My confusion is how I should model these relationships. A user can of course have many locks, each associated with a different item (since any given item can have at most one lock). The locks themselves can have many users. From the point of view of the item, each item can have one lock associated with many users.

So in other words, I would like to access the information a little something like this:

item.lock.users # get the users 'locking' the item
user.locks # get the items the user is currently 'locking

Perhaps the separate Lock model isn't required, but I figured it would be in order to signify that multiple users can be locking a particular item.

I think what further complicates things is that items are added by users, so I would want to have a way to access the items by a user for example user.items or item.user .

Right now I have:

  • user has and belongs to many locks
  • lock has and belongs to many users
  • user has many items
  • item belongs to user
  • item has one lock
  • lock belongs to item

Does this seem correct?

I think what you're doing will work though you may not have to use the habtm. What if an item can have many locks and can only be deleted when it has no locks. That way you could add a date/reason/comment for each lock by user.

  • user
    • has_many :locks
    • has_many :items
  • lock
    • belongs_to :user
    • belongs_to :item
  • item
    • belongs_to :user
    • has_many :locks

This will still allow you to do user.locks though item.lock.users won't work, but by looking at each lock you'll easily be able to get the users.

item.locks.each do |lock|
    puts lock.user
end

You don't need the lock model. You can simply set up a habtm relationship between users and items:

class User < ActiveRecord::Base
  has_many :items
  has_and_belongs_to_many :locks, :class_name => "Item"
end

User.first.items # => [<#Item>, <#Item>, ...] # Items created by user
User.first.locks # => [<#Item>, <#Item>, ...] # Items locked by user

class Item < ActiveRecord::Base
  belongs_to :user
  has_and_belongs_to_many :lock_users, :class_name => "User"
end

Item.first.user # => <#User> # Creator of the item
Item.first.lock_users # => [<#User>, <#User>, ...] # "Lockers" of the item

You'll have to create a join table, of course, and be mindful of what Rails expect the join table to be named. You may be better off specifying the :join_table option for the habtm.
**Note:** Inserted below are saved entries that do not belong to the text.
(* ===== verification/ApiSamples.v ===== *)
(** * Runs of the control plane

    A store with one organization and its members, and requests to it: a change of a member's
    role, a login with a password, a token for a service account. *)
From S2P Require Import Prelude GoIO GoStrings GoNet DecryptScope Sessions Requirements Token Authz Prog Identity IdentitySamples Calls ClientIP Cloudflare Endpoints Gateway Proxy EgressHandler Credentials Api ApiPeople ApiResources ApiEndpoints ApiOAuth ApiRoutes ApiScope ApiAuthority ApiLogins.

Module ApiSamples.
Import Calls Endpoints Api.
Local Open Scope Z_scope.

#[local] Existing Instance IdentitySamples.sample_ed.
#[local] Existing Instance IdentitySamples.sample_url.
#[local] Instance sample_lower : UnicodeLower := fun s => s.
#[local] Instance sample_quote : UnicodeQuote := fun s => s.
#[local] Instance no_urls : UrlParse := fun s => Fail (ENew "url").
#[local] Instance sample_neterr : Proxy.NetErrors := {| Proxy.addr_error := ENew; Proxy.base64_error := ENew |}.
#[local] Instance sample_pem : Proxy.PemCerts := fun _ => true.
(** Permits everything. *)
#[local] Instance open_cedar : Authz.Decide.Cedar := {|
  Authz.Decide.cvalue := unit;
  Authz.Decide.evalCondition _ _ _ := tt;
  Authz.Decide.Authorize _ _ _ := (true, Authz.Decide.mkDiagnostic [] [])
|}.
(** Bodies that ask for the role of a member, and that carry an account and its password. *)
#[local] Instance sample_web : Web := {|
  object_keys _ := Some [];
  decode_fields _ i _ := match i with
                         | InTwo => Some ("ada@example.com", "correct horse")
                         | InMemberPatch => Some (mkMemberPatch (Some RoleAdmin) None)
                         | i => Some (zero_input i)
                         end;
  single_value _ := true;
  mail_address s := Some s;
  media_type _ := Some "application/json";
  bcrypt_matches hash password := bool_decide (hash = password);
  id_claims _ := None;
  parse_rfc3339 _ := None;
  parse_duration _ := None;
  policy_set _ := Ok [];
  policy_problem _ := None;
  policy_line _ := 0;
  defaultPolicy := [];
  dataPlanePolicy := []
|}.

Definition sample_api : api :=
  mkApi "operator" (mkQuota "" 0 0 0) "example.com" "https" false 0 false true
    (Some (mkAuth true true (3600 * second) SignupModeInvite "" "" "" "" true)) [] ∅ None 0 true true true true true true true true true (Some ∅) "https://example.com".

(** ** The store *)
Definition ada : User := mkUser "usr_ada" "ada@example.com" "Ada" "correct horse" "" 0.
Definition ada_session : Session := mkSession "" "usr_ada" "org" "password" 100 1000.
Definition robot : ServiceAccount := mkServiceAccount "sa_1" "org" "robot" RoleMember "client" (Identity.HashToken "swordfish") false 0 0.
Definition membership (org user : string) : Membership :=
  mkMembership org user (if bool_decide (user = "usr_ada") then RoleAdmin else RoleMember) 0 None.

(** Finds nothing and succeeds otherwise. *)
Definition quiet (q : req) : answer q.
Proof.
  destruct q; try match goal with c : Identity.call |- _ => destruct c end;
    first [exact tt | exact (None : option goerr) | exact (None : option jv) | exact (Fail ErrNotFound) | exact true | exact 500 | exact []].
Defined.

Definition org_reply (q : req) : answer q :=
  match q as q return answer q with
  | Rand n => Ok (repeat "r"%char n)
  | GetSession hash => if bool_decide (hash = Identity.HashToken "cookie") then Ok ada_session else Fail ErrNotFound
  | GetUserByID id => if bool_decide (id = "usr_ada") then Ok ada else Fail ErrNotFound
  | GetUserByEmail email => if bool_decide (email = "ada@example.com") then Ok ada else Fail ErrNotFound
  | GetMembership org user => if bool_decide (org = "org") then Ok (membership org user) else Fail ErrNotFound
  | ListMembershipsByUser user => Ok [membership "org" user]
  | GetOrg id => Ok (mkOrg id "Engines" 0)
  | OrgAuthorizer _ => Ok (Authz.Decide.New [] "")
  | GetServiceAccountByClientID id => if bool_decide (id = "client") then Ok robot else Fail ErrNotFound
  | Ident (Identity.CIssue _) => Ok (Identity.mkIssued [] Sessions.zeroSession 0)
  | q => quiet q
  end.

Lemma org_reply_honest q : ApiScope.honest (ev q (org_reply q)).
Proof. destruct q; try done; cbn; by case_bool_decide. Qed.

Definition serving (rt : ApiRoutes.route) (r : request) : list event * option unit :=
  exec (fun _ => org_reply) (ApiRoutes.serve sample_api rt r) [].

Lemma exec_honest {A} (p : prog A) E : Forall ApiScope.honest (exec (fun _ => org_reply) p E).1.
Proof.
  revert E. induction p as [x|t|q k IH]; intros E; cbn [exec]; [constructor..|].
  specialize (IH (org_reply q) (E ++ [ev q (org_reply q)])). destruct (exec _ _ _) as [E' o]. constructor; [apply org_reply_honest|done].
Qed.

(** ** Requests *)
Definition a_request (method : string) (params : gmap string string) (posted : option (gmap string string)) : request :=
  mkRequest method "example.com" 2 (Some (mkReader (bytes_of "{}") EOF)) {["Content-Type" := "application/json"]} {[sessionCookie := "cookie"]} ∅ "" ""
    params posted None (ClientIP.mkRequest "192.0.2.1:4000" true [] "") noCaller.

Definition promotion : request := a_request "PATCH" {["user_id" := "usr_bob"]} None.
Definition members_route : ApiRoutes.route :=
  ApiRoutes.mkRoute "PATCH /api/v1/members/{user_id}" (ApiRoutes.Requires ActionMemberManage) (ApiPeople.updateMemberHandler sample_api).
Lemma members_routed : members_route ∈ ApiRoutes.routes sample_api.
Proof. apply (list_elem_of_lookup_2 _ 5). reflexivity. Qed.


Definition promoting : list event := (serving members_route promotion).1.
Definition promoted : req := DemoteOrRemoveMembershipKeepingOwner "org" "usr_bob" RoleAdmin false.



(** ** A login and a token *)
Definition login_route : ApiRoutes.route := ApiRoutes.mkRoute "POST /api/v1/auth/login" ApiRoutes.SameSite (ApiPeople.loginHandler sample_api).
Definition login : request := a_request "POST" ∅ None.
Definition logging : list event := (serving login_route login).1.
Definition logged_in : Session :=
  mkSession "496e63794a6e63794a6e63794a6e63794a6e63794a6e63794a6e63794a6e6379" "usr_ada" "org" "password" 500 3600000000500.


Definition token_route : ApiRoutes.route := ApiRoutes.mkRoute "POST /oauth2/token" ApiRoutes.Open_ (ApiOAuth.oauthTokenHandler sample_api).
Definition token_request : request :=
  a_request "POST" ∅ (Some {["grant_type" := "client_credentials"; "client_id" := "client"; "client_secret" := "swordfish"]}).
Definition issuing : list event := (serving token_route token_request).1.

End ApiSamples.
The key here is that relationships in Rails are very flexible. You can have multiple relationships between the two tables; you can have both the 'created by' and the lock relationships, independently of each other. All you have to do is use different names for the relationships.

I can relate to "thinking about this for too long". When that thought creeps into my mind I back away and work on other parts of the code. Relationships seem to reveal themselves over time as they're really a convenience to spare us writing a bunch of code. They're not essential, so, at least during the development phase, we can postpone the declaration of the relationships and see what we need a bit later.
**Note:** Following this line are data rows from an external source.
(** * DynaPhoPy: the phonopy interface and the QHA extraction script

    A shallow embedding of [dynaphopy/interface/phonopy_link.py] and of
    [scripts/qha_extract.py].  Python floats are binary64 primitive floats,
    numpy arrays are nested rows, Python objects live in a store and are
    passed by reference, and the phonopy library is an interface whose
    operations are left uninterpreted.  Modelled are the two container
    classes, the two loaders, [get_phonon], [obtain_phonopy_dos], the
    arrangement of eigenvectors, [get_commensurate_points],
    [get_equivalent_q_points_by_symmetry],
    [get_renormalized_force_constants] and the script. *)

From Stdlib Require Import Floats ZArith Lia Sorted.
From stdpp Require Import base list strings pretty sorting.

Open Scope string_scope.
Open Scope list_scope.
Set Warnings "-register-all,-inexact-float".

(** ** numpy arrays *)

Module Np.

(** An array of any rank: an item, or a sequence of sub-arrays along the
    first axis. *)
Inductive ndarray (A : Type) : Type :=
| Item (a : A)
| Rows (rs : list (ndarray A)).
Arguments Item {A} a.
Arguments Rows {A} rs.

(** The items in C (row-major) order: the last axis runs fastest. *)
Fixpoint ravel {A} (x : ndarray A) : list A :=
  match x with
  | Item a => [a]
  | Rows rs => flat_map ravel rs
  end.

(** A two-dimensional array is a list of rows. *)
Abbreviation matrix A := (list (list A)).

(** [rows_of n m d]: fill an [n] by [m] array from [d], row after row. *)
Fixpoint rows_of {A} (n m : nat) (d : list A) : matrix A :=
  match n with
  | O => []
  | S n' => take m d :: rows_of n' m (drop m d)
  end.

(** [x.reshape(n, m, order='C')]: the items are read in C order and
    written in C order; numpy raises ValueError ([None] here) when the
    array does not hold [n * m] items. *)
Definition reshape {A} (x : ndarray A) (n m : nat) : option (matrix A) :=
  let d := ravel x in
  if (length d =? n * m)%nat then Some (rows_of n m d) else None.

(** [M.T] of a two-dimensional array with [c] columns. *)
Fixpoint T {A} (c : nat) (M : matrix A) : matrix A :=
  match M with
  | [] => replicate c []
  | r :: M' => zip_with cons r (T c M')
  end.

(** [M[i, j]] *)
Definition item2 {A} (M : matrix A) (i j : nat) : option A :=
  M !! i ≫= (.!! j).

(** [np.identity(n)] *)
Definition identity (n : nat) : matrix float :=
  map (fun i => map (fun j => if (i =? j)%nat then 1%float else 0%float) (seq 0 n))
      (seq 0 n).

(** [a[index]] with an integer index array: fancy indexing along the
    first axis.  An index out of range raises IndexError ([None]). *)
Definition take_along {A} (a : list A) (index : list nat) : option (list A) :=
  mapM (fun i => a !! i) index.

End Np.
Import Np.


(** ** Python values *)

(** Complex items of the eigenvector arrays. *)
Record complex : Type := Complex { re : float; im : float }.

(** A force-constant tensor: a real array indexed (atom, atom, dim, dim). *)
Abbreviation Tensor := (ndarray float).

(** [phonopy.structure.atoms.Atoms(symbols=, scaled_positions=, cell=)] *)
Record PhonopyAtoms : Type := {
  symbols : list string;
  scaled_positions : matrix float;
  cell : matrix float
}.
Yeah, we're supposed to always know ahead of time according to the pragmatists, but in real life we're often having to use our common sense and experience and build a working prototype, then fine tune it. It's during that fine-tuning stage I tweak my relationships that weren't exactly clear before, and adjust my code.
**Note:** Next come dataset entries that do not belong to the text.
(** X1.  On a list that is not empty and whose images can all be read, the
    evaluation cell raises nothing: it returns 100 * correct / total, a
    value between 0 and 100, where correct counts the items whose predicted
    label equals the label read from the path; it reads each image once, in
    order, and its last two lines are the accuracy and the counts. *)
Theorem evaluate_reports_accuracy (fs : storage) (model : keras_model)
  (test_images : list string) :
  test_images <> [] ->
  Forall (fun p => fs p IMG_SIZE <> None) test_images ->
  let correct := Evaluation.correct_count fs model test_images in
  let total := List.length test_images in
  exists accuracy log,
    run (Evaluation.evaluate fs model test_images) = (Returns accuracy, log) /\
    accuracy = inject_Z (Z.of_nat correct) / inject_Z (Z.of_nat total) * 100 /\
    0 <= accuracy <= 100 /\
    (correct <= total)%nat /\
    log = PrintLine Header
          :: flat_map (Evaluation.item_events fs model) test_images
          ++ [PrintLine (AccuracyLine accuracy);
              PrintLine (CountLine correct total)].
Proof.
  intros Hne Hall correct total.
  pose proof (correct_count_le fs model test_images) as Hle.
  eexists. eexists. split.
  - apply (evaluate_all_readable fs model test_images Hne Hall).
  - split; [reflexivity|]. split; [|split; [exact Hle | reflexivity]].
    apply percentage_bounds; [|exact Hle].
    destruct test_images; [congruence | cbn; lia].
Qed.
(** * mediafiler: sorting media files into year-month folders

    A shallow embedding of [mediafiler.py].  Python [str] values are
    [string]s, the fields of a date are [Z], the two counters of [main]
    are [nat], dictionaries are [gmap]s.  The file systems, the EXIF
    reader, the MD5 digest, the clock conversion and the random
    generator are the collaborators of the script: the source tree and
    the destination are explicit values, the digest and the clock
    conversion are section variables, and the state of the [random]
    module is a field of the run state.

    The source tree is not below the destination and no other process
    writes to either during a run; the creation of directories returns.
    A statement that raises is one of: the EXIF reader, the unpacking of
    a timestamp, [os.stat], [date.fromtimestamp], the opening of a file
    that cannot be read, and a copy the destination does not carry
    through. *)

From Stdlib Require Import ZArith Ascii DecimalString.
From stdpp Require Import gmap strings list fin_maps.

Local Open Scope Z_scope.

(** ** Python strings *)

Module Str.

Definition is_upper (c : ascii) : bool :=
  let n := nat_of_ascii c in (65 <=? n)%nat && (n <=? 90)%nat.

Definition lower_char (c : ascii) : ascii :=
  if is_upper c then ascii_of_nat (nat_of_ascii c + 32) else c.

(** [s.lower()], on the ASCII letters. *)
Fixpoint lower (s : string) : string :=
  match s with
  | EmptyString => EmptyString
  | String c s' => String (lower_char c) (lower s')
  end.

(** [s[n:]] *)
Fixpoint drop (n : nat) (s : string) : string :=
  match n, s with
  | O, _ => s
  | S n', EmptyString => EmptyString
  | S n', String _ s' => drop n' s'
  end.

(** [s[:n]] *)
Fixpoint take (n : nat) (s : string) : string :=
  match n, s with
  | O, _ => EmptyString
  | S n', EmptyString => EmptyString
  | S n', String c s' => String c (take n' s')
  end.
Sniff... sniff... jeez, now my bosses know I'm not perfect... sniff....

Back to the question at hand: Normally, for locks to prevent accidental (or on purpose) deletion, I create a boolean field in my main table and if that record should be purged set it to true. For what you're doing I'd probably get rid of the flag field altogether and have a separate table that is the IDs of the records to lock, along with the user's IDs who want to keep the record. Delete those user's records if/when they think it's time to delete the record. When it's time to do some purging I'd check against that table. Something similar to:

delete from table1 where id not in (select distinct(table1_id) from table2)

The thing I don't like about it is there's potential to have another table full of "keep this record" records, and that's when I add another table for users to terminate who can't decide what things need to be deleted.